Casa della Cultura e della Memoria

La Casa della Cultura e della Memoria di Marzabotto è stata inaugurata il 28 gennaio 2016; è un centro culturale, un luogo di conservazione documentaria, un punto di incontro tra la memoria del passato e la divulgazione della storia del ‘900 a studenti, cittadini e turisti.

Il percorso che ha portato alla nascita della Casa della Cultura e della Memoria di Marzabotto è stato lungo e complesso; la sede è stata individuata all’interno di un edificio completamente restaurato in cui precedentemente si trovava la scuola elementare della città.

Svolge diverse funzioni: è un istituto polifunzionale attrezzato per accogliere gli studenti, le delegazioni e i turisti che ogni giorno visitano il paese e il parco storico di Monte Sole; è sede di enti, associazioni e organismi culturali; è un centro di conservazione di materiale documentario e bibliografico; è un luogo a disposizione delle associazioni del territorio.
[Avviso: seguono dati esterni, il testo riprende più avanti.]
(* ===== verification/Tcp.v ===== *)
(** * TCP (net/tcp.c, tcp_input.c, tcp_output.c; sys/net/tcp.h)

    A connection is a [pcb], the struct tcp_pcb.  The functions on one connection
    take and return it together with [net], what they use of the rest of the system:
    the clock, the routes, the memory allocator, the IP layer and the callbacks of
    the application.  Answers of these are taken from lists in [net], what is given
    to them is recorded there.

    The queues of segments are lists.  A segment has its header, its options and the
    chain of packet buffers with the bytes behind them; the headers of the lower
    layers are not part of it.  Fields of the header of an outgoing segment are in
    network byte order, as in the code; of an incoming one, tcp_input converts all
    but the flags. *)

From S2P Require Import Prelude Inet Ether.

(** ** Constants (sys/net/tcp.h, sys/net/opt.h, sys/net/ip.h) *)

Definition TCP_FIN : Z := 1.
Definition TCP_SYN : Z := 2.
Definition TCP_RST : Z := 4.
Definition TCP_PSH : Z := 8.
Definition TCP_ACK : Z := 16.
Definition TCP_HLEN : Z := 20.
Definition TF_ACK_DELAY : Z := 1.
Definition TF_ACK_NOW : Z := 2.
Definition TF_INFR : Z := 4.
Definition TF_RESET : Z := 8.
Definition TF_CLOSED : Z := 16.
Definition TF_GOT_FIN : Z := 32.
Definition TF_IN_RECV : Z := 64.
Definition TCP_SLOW_INTERVAL : Z := 500.
Definition TCP_FIN_WAIT_TIMEOUT : Z := 20000.
Definition TCP_SYN_RCVD_TIMEOUT : Z := 20000.
Definition TCP_OOSEQ_TIMEOUT : Z := 6.
Definition TCP_KEEPDEFAULT : Z := 7200000.
Definition TCP_KEEPINTVL : Z := 75000.
Definition TCP_MAXIDLE : Z := 9 * 75000.
Definition TCP_WRITE_FLUSH : Z := 0.
Definition TCP_WRITE_NAGLE : Z := 1.
Definition MTU : Z := 1500.
Definition TCP_MSS : Z := MTU - 40.
Definition TCP_MIN_SEGLEN : Z := MTU - 40.
Definition TCP_WND : Z := 32 * TCP_MSS.
Definition TCP_MAXRTX : Z := 32.
Definition TCP_SYNMAXRTX : Z := 6.
Definition TCP_MSL_MSEC : Z := 60000.
Definition TCP_SND_BUF : Z := 32 * 1024.
Definition TCP_SND_QUEUELEN : Z := 2 * TCP_SND_BUF / TCP_MIN_SEGLEN.
Definition SOF_KEEPALIVE : Z := 8.
Definition IP_PROTO_TCP : Z := 6.
Definition NETIF_TCP_RX_CHECKSUM_OFFLOAD : Z := 1048576.
Definition NETIF_TCP_TX_CHECKSUM_OFFLOAD : Z := 2097152.
Definition EFAULT : Z := -14.
Definition EPROTO : Z := -71.
Definition EADDRINUSE : Z := -98.
Definition EADDRNOTAVAIL : Z := -99.
Definition ECONNRESET : Z := -104.
Definition ENOTCONN : Z := -107.
Definition EHOSTUNREACH : Z := -113.

(** Whether one of the bits [m] is set in [x]. *)
Definition has (x m : Z) : bool := negb (Z.land x m =? 0).
(** x |= m and x &= ~m *)
Definition seton (x m : Z) : Z := Z.lor x m.
Definition setoff (x m : Z) : Z := Z.land x (Z.lnot m).

(** ** Sequence numbers: the sign of the 32-bit difference *)

Definition TCP_SEQ_LT (a b : Z) : bool := s32 (a - b) <? 0.
Definition TCP_SEQ_LEQ (a b : Z) : bool := s32 (a - b) <=? 0.
Definition TCP_SEQ_GT (a b : Z) : bool := 0 <? s32 (a - b).
Definition TCP_SEQ_GEQ (a b : Z) : bool := 0 <=? s32 (a - b).

(** ** Headers and segments *)

Record tcp_hdr := MkHdr {
  th_src : Z; th_dest : Z; th_seqno : Z; th_ackno : Z; th_offset_flags : Z; th_wnd : Z; th_chksum : Z; th_urgp : Z }.

Definition TCPH_OFFSET (h : tcp_hdr) : Z := Z.shiftr (ntohs (th_offset_flags h)) 8.
Definition TCPH_FLAGS (h : tcp_hdr) : Z := Z.land (ntohs (th_offset_flags h)) 255.

Definition set_offset_flags (h : tcp_hdr) (v : Z) : tcp_hdr :=
  MkHdr (th_src h) (th_dest h) (th_seqno h) (th_ackno h) v (th_wnd h) (th_chksum h) (th_urgp h).
Definition set_seqno (h : tcp_hdr) (v : Z) : tcp_hdr :=
  MkHdr (th_src h) (th_dest h) v (th_ackno h) (th_offset_flags h) (th_wnd h) (th_chksum h) (th_urgp h).
Definition set_ackno_wnd (h : tcp_hdr) (a w : Z) : tcp_hdr :=
  MkHdr (th_src h) (th_dest h) (th_seqno h) a (th_offset_flags h) w (th_chksum h) (th_urgp h).
Definition set_chksum (h : tcp_hdr) (v : Z) : tcp_hdr :=
  MkHdr (th_src h) (th_dest h) (th_seqno h) (th_ackno h) (th_offset_flags h) (th_wnd h) v (th_urgp h).

Definition TCPH_OFFSET_SET (h : tcp_hdr) (offset : Z) : tcp_hdr :=
  set_offset_flags h (htons (Z.lor (Z.shiftl offset 8) (TCPH_FLAGS h))).
Definition TCPH_FLAGS_SET (h : tcp_hdr) (flags : Z) : tcp_hdr :=
  set_offset_flags h (htons (Z.lor (Z.shiftl (TCPH_OFFSET h) 8) flags)).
All’interno hanno sede: la biblioteca Comunale che conserva oltre 10.000 volumi a scaffale aperto, compreso il fondo librario del Comitato Onoranze, garantendone la lettura e il prestito; l’archivio Storico Comunale; la Raccolta d’arte “Pittura e Memoria”, che comprende le opere presentate nelle edizioni del concorso svolto nel 1960 e nel 1961 in ricordo degli eccidi nazifascisti del ’44; l’archivio del Comitato Onoranze, comprendente il Centro di Documentazione per lo studio delle stragi nazifasciste e delle rappresaglie di guerra, che conserva sia materiale librario sia documentazione archivistica suddivisa in fondi cartacei, audiovisivi e fotografici; la locale Proloco; gli uffici del Parco Storico di Monte Sole; la sede del Comitato Regionale per le Onoranze ai Caduti di Marzabotto; l’Associazione delle vittime degli eccidi nazifascisti di Grizzana, Marzabotto, Monzuno e zone limitrofe del 1943-44; il Centro per le Famiglie dell’Appennino Bolognese.

Nel 2021 in un’ala dell’edificio è stato inaugurato il Centro di Interpretazione di Monte Sole, un luogo della memoria suddiviso in tre sale: la prima sulla vita rurale a Monte Sole negli anni antecedenti all’eccidio, la seconda sulla guerra e sulle stragi del 1944, la terza sulla Resistenza e sulla brigata partigiana «Stella Rossa Lupo», dal nome di battaglia del comandante Mario Musolesi, caduto il 29 settembre 1944 e decorato con la Medaglia d’Oro al Valor Militare. L’esposizione comprende pannelli esplicativi, fotografie, oggettistica, materiale documentario.